HMS Sirius was a Royal Navy warship converted from an East Indiaman that served as flagship of the flotilla transporting the First Fleet to establish a British colony at Sydney Cove in 1788. As flagship she carried convicts, marines, supplies and key personnel during the voyage that linked Plymouth, Cape Town, Rio de Janeiro, and Botany Bay. Her loss on the reef at Norfolk Island in 1790 precipitated supply crises that involved figures such as Arthur Phillip, Philip Gidley King, and institutions including the Royal Navy and the British Admiralty.

Design and construction

Originally built as the merchantman "Berwick" for the British East India Company in the early 1780s, she was a large three-masted square-rigged vessel constructed at shipyards influenced by designs used at Blackwall Yard and Rotherhithe. Naval architects and shipwrights from the milieu of east Indiaman construction adapted hull lines used by East India Company ships to achieve cargo capacity, seaworthiness, and length-of-voyage stores suitable for routes to India and the Far East. Purchased by the Admiralty and renamed before the First Fleet sailed, she received modifications including reinforced gun decks and increased accommodation to serve as a flagship under a naval captain entrusted by Arthur Phillip and the Transport Board. Her conversion reflected contemporary practices documented in manuals from naval dockyards such as Portsmouth Dockyard, Deptford Dockyard, and Chatham Dockyard, and paralleled design features seen on contemporary frigates and armed merchantmen deployed during the American Revolutionary War aftermath.

Service history

Commissioned into the Royal Navy for the First Fleet expedition, she served as flagship for the convoy that included transports and naval escorts like HMS Supply, HMS Scarborough, and HMS Sirius (transport)—note: not linked per naming rules. Under orders from Governor-designate Arthur Phillip and with a naval captain commanding, the ship carried senior officers, marines from regiments including the 39th (Dorsetshire) Regiment of Foot and the 95th Regiment of Foot (Reid's), convicts, artisans, and provisions. The voyage called at provisioning ports including Falmouth, Madeira, Rio de Janeiro, and Cape of Good Hope where interactions with colonial administrators and governors such as John Hunter and officials of the Dutch East India Company shaped resupply. During passage the vessel encountered weather systems tracked from the North Atlantic into the South Atlantic and across the Southern Ocean, navigating by charts influenced by the work of cartographers like John Harrison and James Cook.

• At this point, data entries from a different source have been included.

(* ===== verification/TritLong.v ===== *)
(** * Integers as trits

    Model of [common/trinary/trit_long.c] but for [decode_long], whose table of
    powers is of type [double].  The value of a number is an [int64_t]; output
    buffers are threaded explicitly. *)

From S2P Require Import Prelude Trits.

(** ** [trits_to_long] *)

(** [accum = accum * RADIX + trits[end]] from the last trit down to the first. *)
Definition trits_to_long (trits : list Z) : Z :=
  foldr (fun t accum => i64 (i64 (accum * RADIX) + t)) 0 trits.

(** ** [min_trits] *)

(** [v_abs] as both [min_trits] and [long_to_trits] compute it: the magnitude of
    the value as an unsigned 64-bit integer, with the case of [INT64_MIN]. *)
Definition v_abs_of (value : Z) : Z :=
  if value =? INT64_MIN then u64 (INT64_MAX + 1) else u64 (Z.abs value).

(** [while (v_abs > vp) { vp = vp * RADIX + 1; num++; }] *)
Fixpoint min_trits_loop (fuel : nat) (v_abs vp : Z) (num : nat) : option nat :=
  if v_abs >? vp then
    match fuel with
    | O => None
    | S fuel => min_trits_loop fuel v_abs (u64 (vp * RADIX + 1)) (S num)
    end
  else Some num.

(** Forty iterations are enough for any 64-bit value ([min_trits_total]). *)
Definition min_trits_fuel : nat := 40.

Definition min_trits (value : Z) : nat :=
  default O (min_trits_loop min_trits_fuel (v_abs_of value) 1 1).

(** ** [long_to_trits] *)

(** The digit written for [v_abs]: unsigned arithmetic, then truncation to
    [trit_t]. *)
Definition long_digit (v_abs : Z) : Z := i8 (u64 (u64 (v_abs + 1) mod RADIX - 1)).

(** The [for] loop; [buf] is the output from index [i] on. *)
Fixpoint long_to_trits_loop (n : nat) (v_abs : Z) (negative : bool) (buf : list Z) : list Z :=
  match n, buf with
  | O, _ | _, [] => buf
  | S n, b :: buf' =>
      if v_abs =? 0 then buf else
      let trit := long_digit v_abs in
      let trit := if negative then i8 (- trit) else trit in
      trit :: long_to_trits_loop n (u64 (v_abs + 1) / RADIX) negative buf'
  end.

(** Returns the number of significant trits and the updated output buffer. *)
Definition long_to_trits (value : Z) (trits : list Z) : nat * list Z :=
  let negative := value <? 0 in
  let size := min_trits value in
  let trits := buf_write 0 (replicate 3 0) trits in
  (size, long_to_trits_loop size (v_abs_of value) negative trits).

(** ** Length-prefixed encoding *)

Definition nearest_greater_multiple_of_three (value : nat) : nat :=
  let rem := (value mod 3)%nat in
  if (rem =? 0)%nat then value else (value + 3 - rem)%nat.

Definition encoded_zero : list Z := [1; 0; 0; -1].

(** [llabs]; its result for [INT64_MIN], undefined in C, wraps around. *)
Definition llabs (v : Z) : Z := i64 (Z.abs v).

(** [(1 << (length / RADIX)) - 1] in [int] arithmetic. *)
Definition encoding_mask (length : nat) : Z := i32 (i32 (Z.shiftl 1 (Z.of_nat (length / 3))) - 1).

Definition encoded_length (value : Z) : nat :=
  if value =? 0 then length encoded_zero else
  let length := nearest_greater_multiple_of_three (min_trits (llabs value)) in
  (length + min_trits (encoding_mask length))%nat.

(** The loop of [encode_long] over all trytes but the last: a tryte of
    non-negative value is negated and its bit set in [encoding]. *)
Fixpoint encode_long_loop (n : nat) (index : nat) (encoding : Z) (trits : list Z) : Z * list Z :=
  match n with
  | O => (encoding, trits)
  | S n =>
      let group := take 3 trits in
      let '(encoding, group) :=
        if trits_to_long group >=? 0
        then (Z.lor encoding (i32 (Z.shiftl 1 (Z.of_nat index))), map (fun t => i8 (- t)) group)
        else (encoding, group) in
      let '(encoding, rest) := encode_long_loop n (S index) encoding (drop 3 trits) in
      (encoding, group ++ rest)
  end.

Definition encode_long (value : Z) (trits : list Z) (num_trits : nat) : Z * list Z :=
  if (num_trits <? encoded_length value)%nat then (-1, trits) else
  if value =? 0 then (0, buf_write 0 encoded_zero trits) else
  let length := nearest_greater_multiple_of_three (min_trits (llabs value)) in
  let '(_, trits) := long_to_trits value trits in
  let index := (length / 3 - 1)%nat in
  let '(encoding, trits) := encode_long_loop index 0 0 trits in
  let group := buf_read (length - 3) 3 trits in
  let '(encoding, trits) :=
    if trits_to_long group <=? 0
    then (Z.lor encoding (i32 (Z.shiftl 1 (Z.of_nat index))),
          buf_write (length - 3) (map (fun t => i8 (- t)) group) trits)
    else (encoding, trits) in
  let '(_, tail) := long_to_trits encoding (drop length trits) in
  (0, take length trits ++ tail).

(** * Value of a sequence of trits *)

Lemma trits_to_long_mod ts : trits_to_long ts = i64 (bal ts).
Proof.
  induction ts as [|t ts IH]; [done|].
  cbn [trits_to_long foldr bal]. fold (trits_to_long ts). rewrite IH.
  rewrite swrap_mul_l, swrap_add_l by lia. unfold RADIX. f_equal. lia.
Qed.

(** Up to forty trits fit into 64 bits. *)
Lemma trits_to_long_exact ts : trits_ok ts -> (length ts <= 40)%nat -> trits_to_long ts = bal ts.
Proof.
  intros Ht Hl. rewrite trits_to_long_mod. apply swrap_small; [lia|].
  pose proof (bal_bound ts Ht).
  assert (3 ^ Z.of_nat (length ts) <= 3 ^ 40) by (apply Z.pow_le_mono_r; lia).
  change (2 ^ (64 - 1)) with 9223372036854775808.
  change (3 ^ 40) with 12157665459056928801 in *. lia.
Qed.

(** ** Length of the representation *)

(** [rep_max n] is the largest number of [n] trits. *)
Definition rep_max (n : nat) : Z := (3 ^ Z.of_nat n - 1) / 2.

Lemma rep_max_S n : rep_max (S n) = 3 * rep_max n + 1.
Proof.
  unfold rep_max. rewrite pow3_S.
  assert (exists k, 3 ^ Z.of_nat n = 2 * k + 1) as [k ->].
  { induction n as [|n [k IH]]; [by exists 0|]. rewrite pow3_S, IH. exists (3 * k + 1). lia. }
  replace (2 * k + 1 - 1) with (k * 2) by lia.
  replace (3 * (2 * k + 1) - 1) with ((3 * k + 1) * 2) by lia.
  by rewrite !Z.div_mul by lia.
Qed.

Lemma rep_max_odd n : 2 * rep_max n + 1 = 3 ^ Z.of_nat n.
Proof. induction n as [|n IH]; [done|]. rewrite rep_max_S, pow3_S. lia. Qed.

Lemma rep_max_mono n m : (n <= m)%nat -> rep_max n <= rep_max m.
Proof.
  intros H. assert (3 ^ Z.of_nat n <= 3 ^ Z.of_nat m) by (apply Z.pow_le_mono_r; lia).
  pose proof (rep_max_odd n). pose proof (rep_max_odd m). lia.
Qed.

(** With fuel for [41 - num] more iterations the loop stops at the least width
    that represents [v]. *)
Lemma min_trits_loop_spec v fuel : forall num, v <= 2 ^ 63 -> (1 <= num)%nat ->
  (num + fuel = 41)%nat -> (num = 1%nat \/ rep_max (num - 1) < v) ->
  exists n, min_trits_loop fuel v (rep_max num) num = Some n /\
    (1 <= n <= 41)%nat /\ v <= rep_max n /\ (n = 1%nat \/ rep_max (n - 1) < v).
Proof.
  change (2 ^ 63) with 9223372036854775808.
  induction fuel as [|fuel IH]; intros num Hv H1 Hf Hlow; cbn [min_trits_loop];
    (destruct (Z.gtb_spec v (rep_max num)) as [Hgt|Hle]; [|exists num; split_and!; (done || lia)]).
  - exfalso. replace num with 41%nat in * by lia.
    change (rep_max 41) with 18236498188585393201 in *. lia.
  - assert (rep_max (S num) <= rep_max 41) as Hb by (apply rep_max_mono; lia).
    change (rep_max 41) with 18236498188585393201 in Hb.
    assert (0 <= rep_max num) by (apply (rep_max_mono 0); lia).
    rewrite rep_max_S in Hb. unfold RADIX.
    rewrite Z.mul_comm, uwrap_small by lia. rewrite <- rep_max_S.
    apply IH; [done|lia..|]. right. by rewrite Nat.sub_succ, Nat.sub_0_r.
Qed.

Definition is_int64 (v : Z) : Prop := INT64_MIN <= v <= INT64_MAX.

#[global] Instance is_int64_dec v : Decision (is_int64 v).
Proof. unfold is_int64. apply _. Defined.

Lemma v_abs_of_spec v : is_int64 v -> v_abs_of v = Z.abs v /\ 0 <= v_abs_of v <= 2 ^ 63.
Proof.
  unfold is_int64, v_abs_of, INT64_MIN, INT64_MAX. intros Hv.
  destruct (Z.eqb_spec v (- 2 ^ 63)) as [->|Hne]; [done|].
  rewrite uwrap_small by lia. lia.
Qed.

(** [min_trits] stops, and returns the least positive width that can hold the
    value. *)
Lemma min_trits_spec v : is_int64 v ->
  min_trits_loop min_trits_fuel (v_abs_of v) 1 1 = Some (min_trits v) /\
  (1 <= min_trits v <= 41)%nat /\ Z.abs v <= rep_max (min_trits v) /\
  (min_trits v = 1%nat \/ rep_max (min_trits v - 1) < Z.abs v).
Proof.
  intros Hv. destruct (v_abs_of_spec v Hv) as [E Hb].
  unfold min_trits. rewrite E in *.
  destruct (min_trits_loop_spec (Z.abs v) min_trits_fuel 1) as (n & Hn & H); [lia|lia|done|by left|].
  change (rep_max 1) with 1 in Hn. rewrite Hn. done.
Qed.

(** ** Digits *)

Lemma long_digit_spec a : 0 < a <= 2 ^ 63 ->
  is_trit (long_digit a) /\ a = long_digit a + 3 * (u64 (a + 1) / RADIX) /\
  0 <= u64 (a + 1) / RADIX /\
  (forall n, a <= rep_max (S n) -> u64 (a + 1) / RADIX <= rep_max n).
Proof.
  change (2 ^ 63) with 9223372036854775808. intros Ha. unfold long_digit, RADIX, is_trit.
  rewrite (uwrap_small 64 (a + 1)) by lia.
  pose proof (Z.mod_pos_bound (a + 1) 3 ltac:(lia)).
  pose proof (Z.div_mod (a + 1) 3 ltac:(lia)) as Hdm.
  assert (i8 (u64 ((a + 1) mod 3 - 1)) = (a + 1) mod 3 - 1) as ->.
  { assert ((a + 1) mod 3 = 0 \/ (a + 1) mod 3 = 1 \/ (a + 1) mod 3 = 2) as [E|[E|E]] by lia;
      rewrite E; reflexivity. }
  split_and!; [lia..|]. intros n. rewrite rep_max_S. lia.
Qed.

(** The loop run for exactly the required number of trits writes the balanced
    ternary notation, followed by what the buffer already held. *)
Lemma long_to_trits_loop_spec n : forall a neg buf,
  0 <= a <= 2 ^ 63 -> a <= rep_max n -> (n = O \/ a = 0 \/ rep_max (n - 1) < a) ->
  (n <= length buf)%nat -> (a = 0 -> take n buf = replicate n 0) ->
  exists ts, long_to_trits_loop n a neg buf = ts ++ drop n buf /\ length ts = n /\
    trits_ok ts /\ bal ts = if neg then - a else a.
Proof.
  induction n as [|n IH]; intros a neg buf Ha Hmax Hmin Hlen Hz.
  - exists []. change (rep_max 0) with 0 in Hmax. split_and!; try done. cbn. destruct neg; lia.
  - destruct buf as [|b buf]; [simpl in Hlen; lia|]. cbn [long_to_trits_loop].
    destruct (Z.eqb_spec a 0) as [->|Hne].
    + specialize (Hz eq_refl). exists (replicate (S n) 0).
      rewrite <- Hz at 1. rewrite take_drop. split_and!; [done|by rewrite length_replicate| |].
      * by apply Forall_replicate.
      * rewrite bal_replicate_0. by destruct neg.
    + destruct (long_digit_spec a ltac:(lia)) as (Hd & E & Hq & Hqm).
      set (d := long_digit a) in *. set (q := u64 (a + 1) / RADIX) in *.
      destruct (IH q neg buf) as (ts & Ets & Hlts & Hts & Hbal).
      * unfold is_trit in Hd. lia.
      * by apply Hqm.
      * destruct n as [|n]; [by left|right]. destruct Hmin as [|[|Hmin]]; [lia..|].
        rewrite Nat.sub_succ, Nat.sub_0_r, rep_max_S in Hmin. unfold is_trit in Hd.
        rewrite Nat.sub_succ, Nat.sub_0_r. right. lia.
      * simpl in Hlen. lia.
      * intros Eq. assert (n = O) as ->; [|done].
        destruct n as [|n]; [done|exfalso]. destruct Hmin as [|[|Hmin]]; [lia..|].
        rewrite Nat.sub_succ, Nat.sub_0_r, rep_max_S in Hmin. unfold is_trit in Hd.
        pose proof (rep_max_mono 0 n ltac:(lia)). change (rep_max 0) with 0 in *. lia.
      * exists ((if neg then i8 (- d) else d) :: ts). cbn [length drop app bal].
        assert (i8 (- d) = - d) as -> by (apply swrap_small; unfold is_trit in Hd; lia).
        split_and!; [by rewrite Ets|lia| |destruct neg; lia].
        constructor; [|done]. unfold is_trit in *. destruct neg; lia.
Qed.

(** [long_to_trits] overwrites its output with the representation of the value;
    what lies behind the representation (and the three trits that are always
    cleared) keeps its contents. *)
Lemma long_to_trits_spec v buf : is_int64 v -> (3 <= length buf)%nat ->
  (min_trits v <= length buf)%nat ->
  exists ts, long_to_trits v buf = (min_trits v, ts ++ drop (min_trits v) (buf_write 0 [0; 0; 0] buf)) /\
    length ts = min_trits v /\ trits_ok ts /\ bal ts = v.
Proof.
  intros Hv H3 Hl. destruct (min_trits_spec v Hv) as (_ & H1 & Hmax & Hmin).
  destruct (v_abs_of_spec v Hv) as [E Hb]. unfold long_to_trits.
  destruct (long_to_trits_loop_spec (min_trits v) (v_abs_of v) (v <? 0) (buf_write 0 [0; 0; 0] buf))
    as (ts & Ets & Hlen & Hok & Hbal); rewrite ?E in *.
  - lia.
  - done.
  - destruct Hmin as [->|Hmin]; [|auto]. change (rep_max 1) with 1 in Hmax.
    change (rep_max (1 - 1)) with 0. lia.
  - by rewrite length_buf_write by lia.
  - intros Ez. assert (v = 0) as -> by lia. change (min_trits 0) with 1%nat.
    destruct buf as [|? [|? [|? ?]]]; simpl in H3; try lia. done.
  - exists ts. split_and!; [|done..|]. { cbn [replicate]. by rewrite Ets. }
    rewrite Hbal. destruct (Z.ltb_spec v 0); lia.
Qed.

(** In a cleared buffer the rest stays zero: the buffer as a whole denotes the
    value. *)
Lemma long_to_trits_zeros v n : is_int64 v -> (3 <= n)%nat -> (min_trits v <= n)%nat ->
  let buf := (long_to_trits v (replicate n 0)).2 in
  length buf = n /\ trits_ok buf /\ bal buf = v.
Proof.
  intros Hv H3 Hl.
  destruct (long_to_trits_spec v (replicate n 0)) as (ts & E & Hlen & Hok & Hbal);
    rewrite ?length_replicate; [done..|]. cbv zeta. rewrite E. cbn [snd].
  assert (buf_write 0 [0; 0; 0] (replicate n 0) = replicate n 0) as ->.
  { destruct n as [|[|[|n]]]; try lia. unfold buf_write.
    by rewrite length_replicate, (take_ge [0; 0; 0]) by (simpl; lia). }
  rewrite drop_replicate. split_and!.
  - rewrite length_app, length_replicate. lia.
  - apply Forall_app. split; [done|]. by apply Forall_replicate.
  - by rewrite bal_app, bal_replicate_0, Z.mul_0_r, Z.add_0_r.
Qed.

(** * Properties *)

(** [long_to_trits] and [trits_to_long] round-trip on every [int64_t],
    [INT64_MIN] included: the trits written are valid, they read back as the
    value, the loop that computes their number terminates, and no non-empty
    sequence of trits that is shorter denotes the value. *)
Theorem long_trits_roundtrip v buf : is_int64 v ->
  (3 <= length buf)%nat -> (min_trits v <= length buf)%nat ->
  let '(n, buf') := long_to_trits v buf in
  length buf' = length buf /\ trits_ok (take n buf') /\ trits_to_long (take n buf') = v /\
  min_trits_loop min_trits_fuel (v_abs_of v) 1 1 = Some n /\
  (forall ts, trits_ok ts -> ts <> [] -> bal ts = v -> (n <= length ts)%nat).
Proof.
  intros Hv H3 Hl. destruct (min_trits_spec v Hv) as (Hrun & H1 & Hmax & Hmin).
  destruct (long_to_trits_spec v buf Hv H3 Hl) as (ts & E & Hlen & Hok & Hbal).
  rewrite E. rewrite take_app_length' by done. split_and!; [|done| |done|].
  - rewrite length_app, length_drop, length_buf_write by lia. lia.
  - rewrite trits_to_long_mod, Hbal. unfold is_int64, INT64_MIN, INT64_MAX in Hv.
    apply swrap_small; lia.
  - intros us Hus Hne Hb. destruct Hmin as [->|Hmin].
    + destruct us; simpl; [done|lia].
    + pose proof (bal_bound us Hus) as Hbd. rewrite Hb in Hbd.
      destruct (decide (min_trits v <= length us)%nat) as [|Hlt]; [done|exfalso].
      pose proof (rep_max_mono (length us) (min_trits v - 1) ltac:(lia)).
      pose proof (rep_max_odd (length us)). lia.
Qed.

Lemma long_trits_roundtrip_witness :
  let '(n, buf') := long_to_trits INT64_MIN (replicate 81 1) in
  length buf' = length (replicate 81 1) /\ trits_ok (take n buf') /\
  trits_to_long (take n buf') = INT64_MIN /\
  min_trits_loop min_trits_fuel (v_abs_of INT64_MIN) 1 1 = Some n /\
  (forall ts, trits_ok ts -> ts <> [] -> bal ts = INT64_MIN -> (n <= length ts)%nat).
Proof.
  apply (long_trits_roundtrip INT64_MIN (replicate 81 1)); closed_decide.
Defined.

Role in the First Fleet and Australian settlement

As flagship she coordinated navigation, discipline, and provisioning among transports bound for the new penal colony at Botany Bay and subsequently Sydney Cove after Phillip's decision. The ship delivered key people including Arthur Phillip, William Dawes, John White (surgeon), and representatives of the Royal Marines and the New South Wales Corps, along with stores that enabled initial construction of facilities such as the Government House site and defensive works overlooking Sydney Harbour. Her officers participated in exploratory parties that interacted with Indigenous nations of the southeast coast, including the Eora people and figures later noted in accounts compiled by settlers and hydrographers. The logistical role of the vessel influenced early survival decisions during the colony’s first years, affecting relationships with passing merchant ships, visiting whalers, and colonial outposts at Norfolk Island and Port Jackson. The ship’s presence shaped documentation produced by clerks, chaplains, and surgeons whose journals figure in collections alongside manuscripts by Watkin Tench, Philip Gidley King, and James Matra.

Later career and fate

After arrival and initial expeditions, the ship was ordered to assist resupply efforts to outlying settlements including Norfolk Island where Lieutenant Philip Gidley King had established a secondary settlement. In 1790 she was wrecked on a reef near Norfolk Island during a resupply mission, a loss that compounded shortages faced by the colonial administration and required emergency measures involving local resource management, salvage operations, and appeals to the British Admiralty and colonial agents in Portsmouth. The wreck prompted inquiries by naval authorities and shaped subsequent policy on provisioning convict stations, influencing later logistical arrangements for supply lines between Sydney, Port Jackson, and ports such as Sydney Cove and Hobart (Sullivans Cove). Surviving artifacts from the wreck have been recovered and curated by institutions including the Australian National Maritime Museum, Powerhouse Museum, and regional heritage bodies.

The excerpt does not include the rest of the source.